Copy out each line of the entries where the word "fates" is present.

.....

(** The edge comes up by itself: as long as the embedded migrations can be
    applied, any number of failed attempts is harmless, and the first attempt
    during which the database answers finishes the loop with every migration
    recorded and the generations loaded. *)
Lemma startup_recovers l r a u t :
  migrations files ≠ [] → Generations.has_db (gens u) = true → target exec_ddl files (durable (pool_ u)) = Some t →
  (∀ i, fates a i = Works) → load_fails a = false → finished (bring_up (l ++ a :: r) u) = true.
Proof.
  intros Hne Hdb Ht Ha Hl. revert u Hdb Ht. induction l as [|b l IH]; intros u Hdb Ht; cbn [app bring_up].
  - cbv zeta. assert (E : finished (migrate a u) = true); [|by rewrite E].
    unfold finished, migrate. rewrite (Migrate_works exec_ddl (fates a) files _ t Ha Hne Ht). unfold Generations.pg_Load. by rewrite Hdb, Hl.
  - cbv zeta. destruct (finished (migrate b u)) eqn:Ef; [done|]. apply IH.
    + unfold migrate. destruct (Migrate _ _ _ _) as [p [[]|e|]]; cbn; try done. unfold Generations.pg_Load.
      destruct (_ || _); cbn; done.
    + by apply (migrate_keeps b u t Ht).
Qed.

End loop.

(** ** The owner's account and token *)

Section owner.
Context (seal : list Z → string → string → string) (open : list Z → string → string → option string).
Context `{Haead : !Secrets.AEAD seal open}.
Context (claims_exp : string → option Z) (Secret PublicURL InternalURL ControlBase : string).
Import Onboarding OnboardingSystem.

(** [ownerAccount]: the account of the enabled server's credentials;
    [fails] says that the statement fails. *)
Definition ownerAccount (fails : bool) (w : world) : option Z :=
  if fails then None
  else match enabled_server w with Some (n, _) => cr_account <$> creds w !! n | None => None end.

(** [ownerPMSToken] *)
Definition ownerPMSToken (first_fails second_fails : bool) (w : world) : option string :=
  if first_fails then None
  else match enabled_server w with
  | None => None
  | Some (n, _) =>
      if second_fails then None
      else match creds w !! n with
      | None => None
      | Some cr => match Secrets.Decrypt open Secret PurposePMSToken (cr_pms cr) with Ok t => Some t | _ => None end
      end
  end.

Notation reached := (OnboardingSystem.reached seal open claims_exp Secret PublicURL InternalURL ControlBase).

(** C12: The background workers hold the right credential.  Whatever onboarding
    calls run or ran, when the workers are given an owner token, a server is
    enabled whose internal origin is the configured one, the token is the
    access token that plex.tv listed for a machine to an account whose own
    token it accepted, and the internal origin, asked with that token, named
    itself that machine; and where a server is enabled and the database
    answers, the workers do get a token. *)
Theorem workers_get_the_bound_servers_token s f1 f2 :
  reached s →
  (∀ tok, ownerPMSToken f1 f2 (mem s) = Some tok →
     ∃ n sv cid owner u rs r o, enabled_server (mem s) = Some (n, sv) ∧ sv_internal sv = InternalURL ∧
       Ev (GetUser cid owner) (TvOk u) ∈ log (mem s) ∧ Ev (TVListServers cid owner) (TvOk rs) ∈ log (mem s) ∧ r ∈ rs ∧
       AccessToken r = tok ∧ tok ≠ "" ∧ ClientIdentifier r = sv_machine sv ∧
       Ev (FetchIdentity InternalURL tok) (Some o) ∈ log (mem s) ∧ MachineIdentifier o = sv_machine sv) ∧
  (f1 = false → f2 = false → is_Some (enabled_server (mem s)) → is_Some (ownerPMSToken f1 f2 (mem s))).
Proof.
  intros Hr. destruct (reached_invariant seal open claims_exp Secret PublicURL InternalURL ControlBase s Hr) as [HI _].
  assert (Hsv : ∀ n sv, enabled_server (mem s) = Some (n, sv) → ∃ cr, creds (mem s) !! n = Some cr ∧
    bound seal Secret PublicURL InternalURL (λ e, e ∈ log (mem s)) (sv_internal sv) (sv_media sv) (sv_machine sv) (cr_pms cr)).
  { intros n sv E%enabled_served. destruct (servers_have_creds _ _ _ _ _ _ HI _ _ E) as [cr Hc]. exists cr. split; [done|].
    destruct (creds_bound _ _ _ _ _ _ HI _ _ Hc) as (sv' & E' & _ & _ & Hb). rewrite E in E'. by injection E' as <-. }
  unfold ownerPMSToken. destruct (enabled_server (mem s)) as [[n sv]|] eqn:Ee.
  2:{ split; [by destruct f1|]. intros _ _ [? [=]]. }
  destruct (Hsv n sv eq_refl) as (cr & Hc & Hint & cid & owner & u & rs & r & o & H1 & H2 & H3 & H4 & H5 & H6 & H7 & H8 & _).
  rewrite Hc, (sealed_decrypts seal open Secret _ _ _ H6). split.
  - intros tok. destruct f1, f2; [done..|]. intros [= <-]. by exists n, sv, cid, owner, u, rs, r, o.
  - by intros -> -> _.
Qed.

.....

Output:
  (∀ i, fates a i = Works) → load_fails a = false → finished (bring_up (l ++ a :: r) u) = true.
    unfold finished, migrate. rewrite (Migrate_works exec_ddl (fates a) files _ t Ha Hne Ht). unfold Generations.pg_Load. by rewrite Hdb, Hl.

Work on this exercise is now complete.